Nonlinear hydrodynamics of freely floating symmetric bodies in waves by three-dimensional fully nonlinear potential-flow numerical wave tank

This study estimated the nonlinear hydrodynamic performance of freely floating structures in nonlinear water waves. For this, a three-dimensional, fully nonlinear numerical wave tank (NWT) was developed based on potential theory and the boundary element method (BEM). The fully nonlinear NWT evaluates the hydrodynamic force acting on the instantaneous body position and free-surface elevation based on the mixed Eulerian and Lagrangian (MEL) method and acceleration-potential approach. The instantaneous nonlinear free surface was traced at each time step, and the far-field outgoing wave condition was satisfied by placing an artificial freesurface damping zone. In addition, the least square gradient reconstruction method, thin-plate spline method, and modified inverse distance weighting method were adopted to re-grid the calculation nodes and evaluate the spatial derivatives of the physical quantities robustly. The developed NWT was used to evaluate the first-order and second-order motion RAOs and excitation forces of a freely floating vertical cylinder.

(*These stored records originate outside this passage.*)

Lemma tame_confirm_content d p n supported : tame (confirm_content d p n supported).
Proof.
  unfold ScriptReview.confirm_content. apply tame_then; [auto with spool|]. intros [path|]; [|auto with spool].
  apply tame_then; [apply tame_require|]. intros q. apply tame_then; [auto with spool|]. intros quarantine s. case_goal; [by intros log|].
  clear Heqb. revert s. apply tame_then; [apply tame_read|]. intros [content q2] s. cbn [fst snd]. destruct (bool_decide (content = None) && _); [by intros log|].
  revert s. apply tame_then; [auto with spool|]. intros kind.
  destruct (match content with Some c => validate kind (JObj c) | None => None end) as [dumped|]; [|destruct content; auto with spool].
  destruct content as [c|]; [|auto with spool]. apply tame_then; [auto with spool|]. intros _. destruct (bool_decide (kind = reference_video)).
  - do 3 (apply tame_then; [apply tame_lift|intros ?]). apply tame_then; [apply tame_write|]. intros _. apply tame_then; auto with spool.
  - apply tame_then; auto with spool.
Qed.

Lemma tame_conflict {A} (m : act A) : tame m -> tame (as_conflict m).
Proof. intros H s log Hs. specialize (H s log Hs). unfold as_conflict. destruct (m s) as [[|[]] s']; done. Qed.

Lemma tame_save d n content base : tame (save d n content base).
Proof.
  intros s0. unfold _save_content_sync. apply tame_then; [auto with spool|]. intros [path|]; [|auto with spool].
  apply tame_then; [apply tame_require|]. intros p. apply tame_then; [auto with spool|]. intros kind. destruct (validate kind content) as [v|].
  - apply tame_then; [auto with spool|]. intros v'. apply tame_conflict. case_goal.
    + unfold save_reference. apply tame_then; [auto with spool|]. intros v2 s. apply tame_then; [auto with spool|]. intros adm.
      apply tame_then; [apply tame_write|]. auto with spool.
    + unfold save_other. intros s. apply tame_then; [auto with spool|]. intros _. apply tame_then; [auto with spool|]. intros adm.
      apply tame_then; [apply tame_write|]. auto with spool.
  - intros s. apply tame_then; auto with spool.
Qed.

Lemma tame_get_state d on_disk p n supported : tame (get_state d on_disk p n supported).
Proof.
  unfold _get_state_sync. apply tame_then; [auto with spool|]. intros [path|].
  - apply tame_then; [apply tame_require|]. intros q. apply tame_then; [apply tame_read|]. intros r. apply tame_then; [auto with spool|]. intros fp.
    apply tame_then; [auto with spool|]. auto with spool.
  - apply tame_then; auto with spool.
Qed.

(** ** All histories *)

(** What can happen to a project: its files are rewritten by anybody, its
    JSON is edited without adding confirmations, the service is called, and a
    reviewer's confirmation is recorded, perhaps much later.  The log keeps
    the documents that reviewers have confirmed. *)
Inductive history : list (Z * dict) -> Room -> Prop :=
| h_start s : (forall n v, ~ recorded (project_of s) n v) -> history [] s
| h_files log s fs c : history log s -> history log (mkRoom (project_of s) fs c)
| h_edit log s p : history log s -> (forall n v, recorded p n v -> recorded (project_of s) n v) -> history log (with_project p s)
| h_save log s d n content base : history log s -> history log (save d n content base s).2
| h_get_state log s d on_disk p n supported : history log s -> history log (get_state d on_disk p n supported s).2
| h_refused log s d p n supported e s' : history log s -> confirm_content d p n supported s = (Raise e, s') -> history log s'
| h_confirmed log s d p n supported v fp s' : history log s -> confirm_content d p n supported s = (Ok (v, fp), s') -> history ((n, v) :: log) s'
| h_recorded log s n v fp at_ : history log s -> (n, v) ∈ log -> digest (JObj v) = Ok fp -> history log (record_confirmation n fp at_ s).2.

The results were compared systematically with previously published results using perturbation theory. Moreover, the heave-topitch Mathieu-instability phenomena on a deep-draft floating cylinder were demonstrated by the fully nonlinear NWT simulations. The results agreed well with the corresponding experimental observations.

Automated summary

The study estimated the nonlinear hydrodynamic performance of freely floating structures in nonlinear water waves using a three-dimensional, fully nonlinear numerical wave tank. Different methods were adopted to handle the nonlinear free surface, calculation nodes, and spatial derivatives of physical quantities. The numerical wave tank simulations effectively demonstrated the motion and excitation forces of a floating cylinder and validated against experimental observations.